Also, none of this will cover damage to YOU or your family if you're in an accident, so your own health coverage will have to pay that. There MIGHT be coverage for a non-family-member in your car (say you're driving your child's teammate to a game) but they (their health insurer) might have to sue you to collect.


----------



## csxjohn (Apr 12, 2016)

isisdave said:


> ...
> Also, none of this will cover damage to YOU or your family if you're in an accident, so your own health coverage will have to pay that. There MIGHT be coverage for a non-family-member in your car (say you're driving your child's teammate to a game) but they (their health insurer) might have to sue you to collect.



Not true, the AMEX per rental coverage does have personal injury coverage.  I opted for the higher priced option to get better and higher injury coverage.


----------



## "Roger" (Apr 12, 2016)

Let me start by noting that I never have had to file any sort of claim on a rental car, and, the more I read, the more I hope I never have to ...


dreamin said:


> ... Some of my family believe that their credit cards will cover them if they are sued for causing injury or death.  I understand these claims can be extremely high so I can't imagine a credit card company paying for this.  Can someone clarify?


The credit card companies, regardless of whether providing primary or secondary coverage, only cover CDW. They do not include liability. As someone mentioned, the rental car companies provide some liability coverage, enough for fender benders, but you could be in trouble if you run over a billionaire. You need to check to see what your own personal auto insurance covers with regard to liability with rental cars.


csxjohn said:


> Not true, the AMEX per rental coverage does have personal injury coverage.  I opted for the higher priced option to get better and higher injury coverage.


Just to add, this personal injury coverage is listed as secondary.

*****

One further note, and this comes from a TUG thread eons ago.  Someone either totaled a car or had a car stolen (can't remember which) while in Ireland. He had primary insurance on his credit card and was covered, but ...

The insurance division was separate from the credit card division (and I think this is always true, not sure), so the insurance division ran up a charge against his credit card and this was not removed until the insurance claim was settled.  That meant he was fully covered, but his credit card was maxed out for several months while the claim was being processed. Bottom line, when you travel, carry two credit cards.


----------



## Gaozhen (Apr 12, 2016)

"Roger" said:


> ... Bottom line, when you travel, carry two credit cards.

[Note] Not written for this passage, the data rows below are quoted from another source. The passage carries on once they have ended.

(* ===== verification/ShellThms.v ===== *)
(** * Properties of the application shell

    One sign-in prompt per connection, a boot that always ends in a usable
    page, a celebration that always goes away, a theme that survives a reload,
    and the facts about chains, navigation and market pages the rest of the
    interface relies on. *)
From S2P Require Import Prelude JsNum JsText JsColl Contract Browser WsClient UiStore Session Shell.
#[local] Open Scope Z_scope.

(** ** The sign-in prompt *)

Definition needs_prompt (i : WalletInputs) : bool := negb (wi_hasJwt i || wi_isSigning i).

Definition prompt_count (ps : list (option string)) : nat := length (filter (fun p => is_Some p) ps).

Lemma prompt_effect_connected i ref a : wi_connected i = Some a ->
  prompt_effect i ref = if needs_prompt i && negb (bool_decide (ref = Some a)) then (Some a, true) else (ref, false).
Proof.
  intros Hi. unfold prompt_effect, needs_prompt. rewrite Hi.
  destruct (wi_hasJwt i || wi_isSigning i); [done|]. by case_bool_decide.
Qed.

Lemma prompts_cons i ref runs a : wi_connected i = Some a ->
  prompt_count (prompts ref (i :: runs)) =
  (if needs_prompt i && negb (bool_decide (ref = Some a)) then S (prompt_count (prompts (Some a) runs))
   else prompt_count (prompts ref runs)).
Proof.
  intros Hi. cbn [prompts]. rewrite (prompt_effect_connected _ _ _ Hi).
  destruct (needs_prompt i && _); unfold prompt_count; rewrite filter_cons; [rewrite decide_True by done; done|].
  rewrite decide_False; [done|]. by intros [? ?].
Qed.

Lemma prompts_after a runs : (forall i, i ∈ runs -> wi_connected i = Some a) ->
  prompt_count (prompts (Some a) runs) = 0%nat.
Proof.
  induction runs as [|i runs IH]; intros Hc; [done|]. rewrite (prompts_cons _ _ _ a) by (apply Hc; by left).
  rewrite bool_decide_true by done. rewrite andb_false_r. apply IH. intros j Hj. apply Hc. by right.
Qed.

(** While the wallet stays connected with one address, the signature
    request pops up exactly once if some render finds no session and no
    signing in progress, and not at all if none does or if it was already
    requested for that address, however often the effect runs. *)
Theorem one_prompt_per_connection (ref : option string) (a : string) (runs : list WalletInputs) :
  (forall i, i ∈ runs -> wi_connected i = Some a) ->
  prompt_count (prompts ref runs) = if bool_decide (ref = Some a) then 0%nat
    else if existsb needs_prompt runs then 1%nat else 0%nat.
Proof.
  intros Hc. case_bool_decide as Hr; [subst; by apply prompts_after|].
  induction runs as [|i runs IH]; [done|].
  assert (Hc' : forall j, j ∈ runs -> wi_connected j = Some a) by (intros j Hj; apply Hc; by right).
  rewrite (prompts_cons _ _ _ a) by (apply Hc; by left). rewrite bool_decide_false by done. cbn [existsb negb].
  rewrite andb_true_r. destruct (needs_prompt i); cbn [orb]; [by rewrite prompts_after | by apply IH].
Qed.

Lemma one_prompt_per_connection_witness :
  prompt_count (prompts None [mkWalletInputs st_connected (Some "0xabc") false false;
                              mkWalletInputs st_connected (Some "0xabc") false true;
                              mkWalletInputs st_connected (Some "0xabc") false false]) = 1%nat.
Proof.
  apply (one_prompt_per_connection None "0xabc"). intros i Hi.
  repeat (apply elem_of_cons in Hi as [-> | Hi]; [reflexivity|]). by apply elem_of_nil in Hi.
Defined.

(** ** Boot *)

Definition is_unmount (e : BootEvent) : bool := match e with bt_unmount => true | _ => false end.

(** The events up to the unmount. *)
Fixpoint mounted_part (es : list BootEvent) : list BootEvent :=
  match es with [] => [] | e :: es' => if is_unmount e then [] else e :: mounted_part es' end.

Definition boot_run (useMocks : bool) (es : list BootEvent) : Boot := fold_left boot_step es (boot_init useMocks).

Definition boot_failure (e : BootEvent) : bool := match e with bt_timeout | bt_failed _ => true | _ => false end.

Lemma boot_frozen s es : bt_cancelled s = true -> bt_timer s = false ->
  bt_ready (fold_left boot_step es s) = bt_ready s /\ bt_error (fold_left boot_step es s) = bt_error s.
Proof.
  revert s. induction es as [|e es IH]; intros s Hc Ht; [done|]. cbn [fold_left].
  assert (Hs : bt_cancelled (boot_step s e) = true /\ bt_timer (boot_step s e) = false /\
    bt_ready (boot_step s e) = bt_ready s /\ bt_error (boot_step s e) = bt_error s).
  { destruct e; cbn; rewrite ?Ht, ?Hc; cbn; try done; by destruct (bt_waiting s); cbn. }
  destruct Hs as (? & ? & E1 & E2). destruct (IH (boot_step s e)) as [-> ->]; done.
Qed.

(** Before the first event: splash up, timer running, result awaited. *)
Definition booting (s : Boot) : Prop :=
  bt_ready s = false /\ bt_error s = None /\ bt_timer s = true /\ bt_cancelled s = false /\ bt_waiting s = true.

Lemma boot_ready_stays s es : bt_ready s = true -> bt_ready (fold_left boot_step es s) = true.
Proof.
  revert s. induction es as [|e es IH]; intros s Hr; [done|]. cbn [fold_left]. apply IH.
  destruct e; cbn; destruct (bt_timer s), (bt_waiting s), (bt_cancelled s); cbn; done.
Qed.

Lemma boot_quiet es s : bt_error s = None -> existsb boot_failure (mounted_part es) = false ->
  (bt_cancelled s = true -> bt_timer s = false) -> bt_error (fold_left boot_step es s) = None.
Proof.
  revert s. induction es as [|e es IH]; intros s He Hf Hc; [done|]. cbn [fold_left mounted_part existsb] in *.
  destruct e; cbn in Hf; try discriminate.
  - assert (Hs : bt_error (boot_step s bt_started) = None /\
      (bt_cancelled (boot_step s bt_started) = true -> bt_timer (boot_step s bt_started) = false)).
    { cbn. destruct (bt_waiting s), (bt_cancelled s) eqn:E; cbn; rewrite ?E; auto. }
    destruct Hs. by apply IH.
  - by destruct (boot_frozen (boot_step s bt_unmount) es) as [_ ->].
Qed.

(** The splash screen always gives way: with the mock backend on, the page
    is shown exactly when, before the provider unmounted, the backend reported
    success or failure or the ten-second timer fired; without it the page is
    shown from the start.  The error banner appears only after a failure or the
    timer. *)
Theorem boot_always_unblocks (useMocks : bool) (es : list BootEvent) :
  bt_ready (boot_run useMocks es) = negb useMocks || negb (bool_decide (mounted_part es = [])) /\
  (existsb boot_failure (mounted_part es) = false -> bt_error (boot_run useMocks es) = None).
Proof.
  unfold boot_run. split; [|intros Hf; by apply boot_quiet]. destruct useMocks; cbn [negb orb].
  2: by apply boot_ready_stays.
  destruct es as [|e es]; [done|]. cbn [fold_left mounted_part].
  destruct e; cbn [is_unmount]; rewrite ?bool_decide_true by done; rewrite ?bool_decide_false by done; cbn [negb].
  1, 2, 3: by apply boot_ready_stays.
  by destruct (boot_frozen (boot_step (boot_init true) bt_unmount) es) as [-> _].
Qed.

Lemma boot_always_unblocks_witness :
  let s := boot_run true [bt_started; bt_timeout; bt_unmount; bt_failed "late"] in bt_ready s = true /\ bt_error s = None.
Proof.
  destruct (boot_always_unblocks true [bt_started; bt_timeout; bt_unmount; bt_failed "late"]) as [Hr _].
  destruct (boot_always_unblocks true [bt_started; bt_unmount; bt_failed "late"]) as [_ He].
  split; [exact Hr|]. exact (He eq_refl).
Defined.

(** ** Celebration *)

(** Shown exactly while a timer is pending, which is due within 2.5 s. *)
Definition overlay_ok (o : Overlay) : Prop :=
  match ui_celebration (ov_ui o), ov_timer o with
  | None, None => True
  | Some _, Some due => ov_now o < due <= ov_now o + AUTO_DISMISS_MS
  | _, _ => False
  end.

Inductive overlay_reach : Overlay -> Prop :=
| or_init u now : ui_celebration u = None -> overlay_reach (mkOverlay u None now)
| or_step o e : overlay_reach o ->
    (forall f, e = ev_other f -> forall u, ui_celebration (f u) = ui_celebration u) ->
    overlay_reach (overlay_step o e).

Lemma overlay_reach_ok (o : Overlay) : overlay_reach o -> overlay_ok o.
Proof.
  induction 1 as [u now Hu|o e _ IH Hf]; unfold overlay_ok in *; [by cbn; rewrite Hu|].
  destruct e as [st title body|f| |ms]; cbn [overlay_step].
  - cbn. unfold AUTO_DISMISS_MS. lia.
  - cbn [ov_ui ov_timer ov_now]. by rewrite (Hf f eq_refl).
  - destruct (ui_celebration (ov_ui o)) eqn:E; [done|]. by rewrite E.
  - destruct (ov_timer o) as [due|].
    + destruct (Z.leb_spec due (ov_now o + Z.of_N ms)); cbn; [done|].
      destruct (ui_celebration (ov_ui o)); [lia|done].
    + cbn. by destruct (ui_celebration (ov_ui o)).
Qed.

(** Every celebration goes away by itself: in every run, the overlay shows
    one exactly while its timer is pending, that timer is due at most 2.5
    seconds from now and not yet overdue (a new celebration replaces the old
    one's timer, so the old one cannot dismiss it early), and once 2.5 seconds
    pass without a new celebration nothing is shown. *)
Theorem celebration_always_ends (o : Overlay) : overlay_reach o ->
  overlay_ok o /\ forall ms, AUTO_DISMISS_MS <= Z.of_N ms -> overlay_view (overlay_step o (ev_wait ms)) = None.
Proof.
  intros Hr. pose proof (overlay_reach_ok o Hr) as Hok. split; [done|]. intros ms Hms.
  unfold overlay_ok in Hok. cbn [overlay_step]. destruct (ov_timer o) as [due|].
  - destruct (ui_celebration (ov_ui o)); [|done]. by rewrite (proj2 (Z.leb_le due _)) by lia.
  - unfold overlay_view. cbn. by destruct (ui_celebration (ov_ui o)).
Qed.

Definition demo_overlay : Overlay :=
  overlay_step (overlay_step (mkOverlay initial_ui None 1000) (ev_celebrate (mkStamp 1000 "0.abcdefgh") "Filled" None)) (ev_wait 2400).

Lemma celebration_always_ends_witness :
  ov_now demo_overlay < 3500 <= ov_now demo_overlay + AUTO_DISMISS_MS /\
  overlay_view demo_overlay = Some ("Filled", None) /\ overlay_view (overlay_step demo_overlay (ev_wait 2500)) = None.
Proof.
  destruct (celebration_always_ends demo_overlay) as [Hok Hend].
  { unfold demo_overlay. repeat (apply or_step; [|intros f Hf; discriminate Hf]). by constructor. }
  split; [exact Hok|]. split; [reflexivity|]. by apply Hend.
Defined.

(** ** Theme *)

Lemma theme_text_read t b : b_window b = true -> getItem STORAGE_KEY b = Some (theme_text t) -> readInitial b = t.
Proof. intros Hw Hg. unfold readInitial. rewrite Hw, Hg. by destruct t. Qed.

(** Toggling is remembered by the next page load, and undone by a second
    toggle; the document root carries exactly the class of the theme. *)
Lemma theme_round_trip u b root : b_window b = true ->
  let '(u1, b1) := theme_toggle u b in let '(u2, b2) := theme_toggle u1 b1 in
  th_theme (theme_mount root b1) = th_theme u1 /\ th_theme u1 <> th_theme u /\ th_theme u2 = th_theme u /\
  th_root u1 = applyTheme (th_theme u1) /\ fst (th_root u1) = negb (snd (th_root u1)).
Proof.
  intros Hw. unfold theme_toggle. cbn [th_theme th_root theme_mount].
  destruct (th_theme u); cbn [bool_decide decide_rel]; split;
    try (apply theme_text_read; [done|]; unfold getItem, setItem, STORAGE_KEY; cbn; by rewrite fin_maps.lookup_insert_eq); done.
Qed.

(** ** Chains, navigation, market pages *)

(** Every chain offered has a transport, and the local chain is offered
    exactly outside production. *)
Lemma chains_have_transports arb sep env wc br :
  let cfg := buildWagmiConfig arb sep env wc br in
  (forall c, c ∈ wg_chains cfg -> ch_id c ∈ wg_transports cfg) /\
  (ch_id arb <> 31337 -> ch_id sep <> 31337 ->
   (31337 ∈ map ch_id (wg_chains cfg) <-> IS_DEV_PROFILE env = true)).
Proof.
  cbn [buildWagmiConfig wg_chains wg_transports]. unfold APP_CHAINS. destruct (IS_DEV_PROFILE env); cbn [PROD_CHAINS DEV_CHAINS map].
  - split.
    + intros c Hc. rewrite !elem_of_js_add. unfold DEV_CHAINS in Hc.
      repeat (apply elem_of_cons in Hc as [->|Hc]; [tauto|]). by apply elem_of_nil in Hc.
    + intros _ _. split; [done|]. intros _. by left.
  - split.
    + intros c Hc. rewrite !elem_of_js_add. unfold PROD_CHAINS in Hc.
      repeat (apply elem_of_cons in Hc as [->|Hc]; [tauto|]). by apply elem_of_nil in Hc.
    + intros Ha Hs. split; [|done]. rewrite !elem_of_cons, elem_of_nil. intros [E|[E|E]]; [by destruct Ha|by destruct Hs|done].
Qed.

(** At most one entry of the bar is highlighted, whatever the path. *)
Lemma nav_highlights_one (n m : NavItem) p : n ∈ NAV -> m ∈ NAV -> nav_match n p = true -> nav_match m p = true -> n = m.
Proof.
  unfold NAV. intros Hn Hm. rewrite !elem_of_cons, elem_of_nil in Hn, Hm.
  destruct Hn as [->|[->|[->|[->|[->|[]]]]]], Hm as [->|[->|[->|[->|[->|[]]]]]]; try done;
    unfold nav_match; cbn [nv_href String.eqb]; intros H1 H2;
    try (apply String.eqb_eq in H2; subst p); try (apply String.eqb_eq in H1; subst p); discriminate.
Qed.

Lemma trade_page_valid m : is_Some (TradePage m) <-> m ∈ market_ids.
Proof.
  unfold TradePage. change VALID with market_ids. case_bool_decide; cbn [negb]; split; try done; by intros [? ?].
Qed.

(** Disconnecting from the menu forgets the session. *)
Lemma disconnect_signs_out b : b_window b = true -> signed_out (ck_browser (click_item item_disconnect b)).
Proof. apply clearJwt_signed_out. Qed.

This. And not just for car insurance purposes…always good to carry several just in case you lose a wallet, or get mugged, or something else unfortunate happens. I usually keep one in my wallet, one in my suitcase, and one in whatever additional bag(s) we have (backpack, carry-on, etc). I just feel better having a backup, and usually keep it - along with a back up debit card for cash access - hidden in my bag somewhere with a copy of my passport/ID.


----------



## LisaRex (Apr 12, 2016)

FYI, Chase Sapphire offers primary coverage as part of its $95 annual fee, and in order for it to be in effect, I have to decline the Collision Damage Waiver/Loss Damage Waiver offered by the rental agency:

Answer:  Your Sapphire PREFERRED® credit card offers Auto Rental Collision Damage insurance. Your card provides primary insurance coverage both inside and outside of the United States for damage due to collision or theft up to the actual cash value of most rental cars. You must secure and charge the entire eligible rental to your card, and decline the Collision Damage Waiver/Loss Damage Waiver offered by the rental agency. Coverage is provided to you and other authorized drivers as permitted by the rental contract. Additional terms and conditions apply.

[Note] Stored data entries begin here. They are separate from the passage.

(* ===== verification/Jsx.v ===== *)
(** * Rendered trees

    What a component of the marketing site and the documentation renders: a
    tree of elements with their attributes and texts, in the order of the
    source.  Class names, inline styles, strokes and React keys are left out.
    A component that is called with properties is a function to trees, so a
    page is composed of its parts as the source composes it; [Frag] stands for
    a fragment, an array of children or a conditional child.

    The traversals collect what the site's integrity depends on: the anchors
    ([ids]), the links ([hrefs]) and the text a reader sees ([text_of]). *)
From S2P Require Import Prelude JsText JsColl.
From Stdlib Require Import Ascii.

Inductive Jsx :=
| Txt (s : string)
| El (tag : string) (attrs : list (string * string)) (kids : list Jsx).

Definition Frag (kids : list Jsx) : Jsx := El "" [] kids.

(** The quotation mark, for texts that hold one. *)
Definition dq : string := String "034"%char EmptyString.

(** The same for texts that hold many, written with a tilde for each. *)
Fixpoint unq (s : string) : string :=
  match s with
  | EmptyString => EmptyString
  | String c s' => String (if Ascii.eqb c "~"%char then "034"%char else c) (unq s')
  end.

(** ** Traversals *)

(** Folding a tree: what each element adds, in document order. *)
Fixpoint jsx_collect {A} (text : string -> list A) (el : string -> list (string * string) -> list A) (j : Jsx) : list A :=
  match j with
  | Txt s => text s
  | El tag attrs kids => el tag attrs ++ flat_map (jsx_collect text el) kids
  end.

(** The values of one attribute. *)
Definition attr_values (name : string) : Jsx -> list string :=
  jsx_collect (fun _ => []) (fun _ attrs => omap (fun '(n, v) => if String.eqb n name then Some v else None) attrs).

Definition ids : Jsx -> list string := attr_values "id".
Definition hrefs : Jsx -> list string := attr_values "href".

Definition texts : Jsx -> list string := jsx_collect (fun s => [s]) (fun _ _ => []).
Definition text_of (j : Jsx) : string := str_join "" (texts j).

(** The elements with a given tag. *)
Fixpoint by_tag (tag : string) (j : Jsx) : list Jsx :=
  match j with
  | Txt _ => []
  | El t attrs kids => (if String.eqb t tag then [j] else []) ++ flat_map (by_tag tag) kids
  end.

Definition attr (name : string) (j : Jsx) : option string :=
  match j with
  | Txt _ => None
  | El _ attrs _ => snd <$> List.find (fun p => String.eqb (fst p) name) attrs
  end.

(** ** Facts *)

Lemma collect_frag {A} (text : string -> list A) el kids :
  el "" [] = [] -> jsx_collect text el (Frag kids) = flat_map (jsx_collect text el) kids.
Proof. intros E. cbn. by rewrite E. Qed.

Lemma collect_map {A B} (text : string -> list A) el (f : B -> Jsx) (g : B -> list A) l :
  (forall x, jsx_collect text el (f x) = g x) -> flat_map (jsx_collect text el) (map f l) = flat_map g l.
Proof. intros E. induction l as [|x l IH]; cbn; [done|]. by rewrite E, IH. Qed.

(** ** Links *)

(** Where a link leads: another site, an anchor of the same page, or a path of
    this site with an optional anchor. *)
Inductive Target := External (url : string) | Anchor (id : string) | Internal (path : string) (anchor : option string).

Fixpoint split_at_hash (s : string) : string * option string :=
  match s with
  | EmptyString => (EmptyString, None)
  | String c s' =>
      if Ascii.eqb c "#"%char then (EmptyString, Some s')
      else let '(a, b) := split_at_hash s' in (String c a, b)
  end.

Definition target_of (href : string) : Target :=
  if String.prefix "https://" href || String.prefix "http://" href then External href
  else match split_at_hash href with
       | (EmptyString, Some a) => Anchor a
       | (p, a) => Internal p a
       end.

I love my Chase Sapphire.  It has a great signing bonus now, 50,000 too, if you spend $4000 in 3 months. It has excellent rates (in terms of points or cash and points) for rental cars. 

https://creditcards.chase.com/credit-cards/sapphire-preferred-card.aspx?CELL=6TKX


----------



## Born2Travel (Apr 13, 2016)

LisaRex said:


> FYI, Chase Sapphire offers primary coverage as part of its $95 annual fee, and in order for it to be in effect, I have to decline the Collision Damage Waiver/Loss Damage Waiver offered by the rental agency:
> 
> Answer:  Your Sapphire PREFERRED® credit card offers Auto Rental Collision Damage insurance. Your card provides primary insurance coverage both inside and outside of the United States for damage due to collision or theft up to the actual cash value of most rental cars. You must secure and charge the entire eligible rental to your card, and decline the Collision Damage Waiver/Loss Damage Waiver offered by the rental agency. Coverage is provided to you and other authorized drivers as permitted by the rental contract. Additional terms and conditions apply.
> 
> ...



Do you need to  book through Chase for it to cover a rental?


----------



## dioxide45 (Apr 13, 2016)

Born2Travel said:


> Do you need to  book through Chase for it to cover a rental?



Any time you want credit card CDW coverage to be in effect, you have to use that credit card for all parts of the rental process. Usually that just means you use it to pay for the rental. But don't use one card when you check in for the rental and another when you return the car. If you do that, CDW on either card won't cover you.


----------



## LisaRex (Apr 13, 2016)

Born2Travel said:


> Do you need to book through Chase for it to cover a rental?



No. You have to pay for the rental with your Chase credit card.


----------



## dioxide45 (Apr 16, 2016)

I was just reading through the benefits guide for my wife's AAdvantage card from Citi. In it it indicated the following;



> This means that if you have another insurance policy that will cover the cost of damage or theft to your rental car, this benefit will cover only the amount your other policies do not. *Worldwide Car Rental Insurance does cover deductibles you may have to pay under your other insurance policies* (or that your employer may have to pay, if you rented the car for business reasons).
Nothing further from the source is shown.